INPUT:
════
(** The contract of the callback and of the commit: a callback that
    returns has put its key in the target, and a commit that returns
    keeps the keys of the target. *)
Definition callback_inserts : Prop :=
  forall key w1 w2,
    _make_tuples self key w1 = (Ret tt, w2) -> contains self w2 key = true.

Definition commit_keeps : Prop :=
  forall key w1 w2,
    contains self w1 key = true ->
    _commit_transaction self w1 = (Ret tt, w2) -> contains self w2 key = true.

(** The work on one key never takes a key out of the target. *)
Definition target_grows : Prop :=
  forall key key' w1 r w2 t,
    contains self w1 key = true ->
    attempts_loop self key' max_attempts w1 = (r, w2, t) ->
    contains self w2 key = true.


(** The ways an attempt can go. *)
Inductive attempt_path (key : Key) (w : World)
  : outcome exn unit -> World -> list event -> Prop :=
| PathNoStart e w1 :
    _start_transaction self w = (Raise e, w1) ->
    attempt_path key w (Raise e) w1 [EvStart]
| PathSkip w1 r w2 :
    _start_transaction self w = (Ret tt, w1) ->
    contains self w1 key = true ->
    _commit_transaction self w1 = (r, w2) ->
    attempt_path key w r w2 [EvStart; EvContains key true; EvCommit]
| PathCommit w1 w2 r w3 :
    _start_transaction self w = (Ret tt, w1) ->
    contains self w1 key = false ->
    _make_tuples self key w1 = (Ret tt, w2) ->
    _commit_transaction self w2 = (r, w3) ->
    attempt_path key w r w3 [EvStart; EvContains key false; EvMake key; EvCommit]
| PathCancel w1 e w2 r w3 :
    _start_transaction self w = (Ret tt, w1) ->
    contains self w1 key = false ->
    _make_tuples self key w1 = (Raise e, w2) ->
    _cancel_transaction self w2 = (r, w3) ->
    attempt_path key w (match r with Ret _ => Raise e | Raise e' => Raise e' end)
                 w3 [EvStart; EvContains key false; EvMake key; EvCancel].

(** *** One attempt, path by path *)

Lemma attempt_start_raises (key : Key) (w w1 : World) (e : exn) :
  _start_transaction self w = (Raise e, w1) ->
  attempt self key w = (Raise e, w1, [EvStart]).
Proof.
  intros Hs. unfold_monad. rewrite Hs. reflexivity.
Qed.

Lemma attempt_skip (key : Key) (w w1 w2 : World) (r : outcome exn unit) :
  _start_transaction self w = (Ret tt, w1) ->
  contains self w1 key = true ->
  _commit_transaction self w1 = (r, w2) ->
  attempt self key w = (r, w2, [EvStart; EvContains key true; EvCommit]).
Proof.
  intros Hs Hc Hcm. unfold_monad. rewrite Hs, Hc. simpl. rewrite Hcm.
  destruct r as [[]|e]; reflexivity.
Qed.

Lemma attempt_commit (key : Key) (w w1 w2 w3 : World) (r : outcome exn unit) :
  _start_transaction self w = (Ret tt, w1) ->
  contains self w1 key = false ->
  _make_tuples self key w1 = (Ret tt, w2) ->
  _commit_transaction self w2 = (r, w3) ->
  attempt self key w =
    (r, w3, [EvStart; EvContains key false; EvMake key; EvCommit]).
Proof.
  intros Hs Hc Hm Hcm. unfold_monad. rewrite Hs, Hc. simpl. rewrite Hm, Hcm.
  destruct r as [[]|e]; reflexivity.
Qed.

Lemma attempt_cancel (key : Key) (w w1 w2 w3 : World) (e : exn)
      (r : outcome exn unit) :
  _start_transaction self w = (Ret tt, w1) ->
  contains self w1 key = false ->
  _make_tuples self key w1 = (Raise e, w2) ->
  _cancel_transaction self w2 = (r, w3) ->
  attempt self key w =
    (match r with Ret _ => Raise e | Raise e' => Raise e' end, w3,
     [EvStart; EvContains key false; EvMake key; EvCancel]).
Proof.
  intros Hs Hc Hm Hcn. unfold_monad. rewrite Hs, Hc. simpl. rewrite Hm, Hcn.
  destruct r as [[]|e']; reflexivity.
Qed.

Lemma attempt_paths (key : Key) (w : World) :
  exists r w' t, attempt self key w = (r, w', t) /\ attempt_path key w r w' t.
Proof.
  destruct (_start_transaction self w) as [[[]|e] w1] eqn:Hs.
  - destruct (contains self w1 key) eqn:Hc.
    + destruct (_commit_transaction self w1) as [r w2] eqn:Hcm.
      do 3 eexists. split; [eapply attempt_skip; eassumption|].
      eapply PathSkip; eassumption.
    + destruct (_make_tuples self key w1) as [[[]|e] w2] eqn:Hm.
      * destruct (_commit_transaction self w2) as [r w3] eqn:Hcm.
        do 3 eexists. split; [eapply attempt_commit; eassumption|].
        eapply PathCommit; eassumption.
      * destruct (_cancel_transaction self w2) as [r w3] eqn:Hcn.
        do 3 eexists. split; [eapply attempt_cancel; eassumption|].
        eapply PathCancel; eassumption.
  - do 3 eexists. split; [eapply attempt_start_raises; eassumption|].
    eapply PathNoStart; eassumption.
Qed.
════
EXERCISE GOAL:
Take exactly the lines from the one containing "PathCancel w1 e" through the one containing "(** *** One attempt, path by path *)" in the data above, and output them with nothing added.

ANSWER SPACE:
| PathCancel w1 e w2 r w3 :
    _start_transaction self w = (Ret tt, w1) ->
    contains self w1 key = false ->
    _make_tuples self key w1 = (Raise e, w2) ->
    _cancel_transaction self w2 = (r, w3) ->
    attempt_path key w (match r with Ret _ => Raise e | Raise e' => Raise e' end)
                 w3 [EvStart; EvContains key false; EvMake key; EvCancel].

(** *** One attempt, path by path *)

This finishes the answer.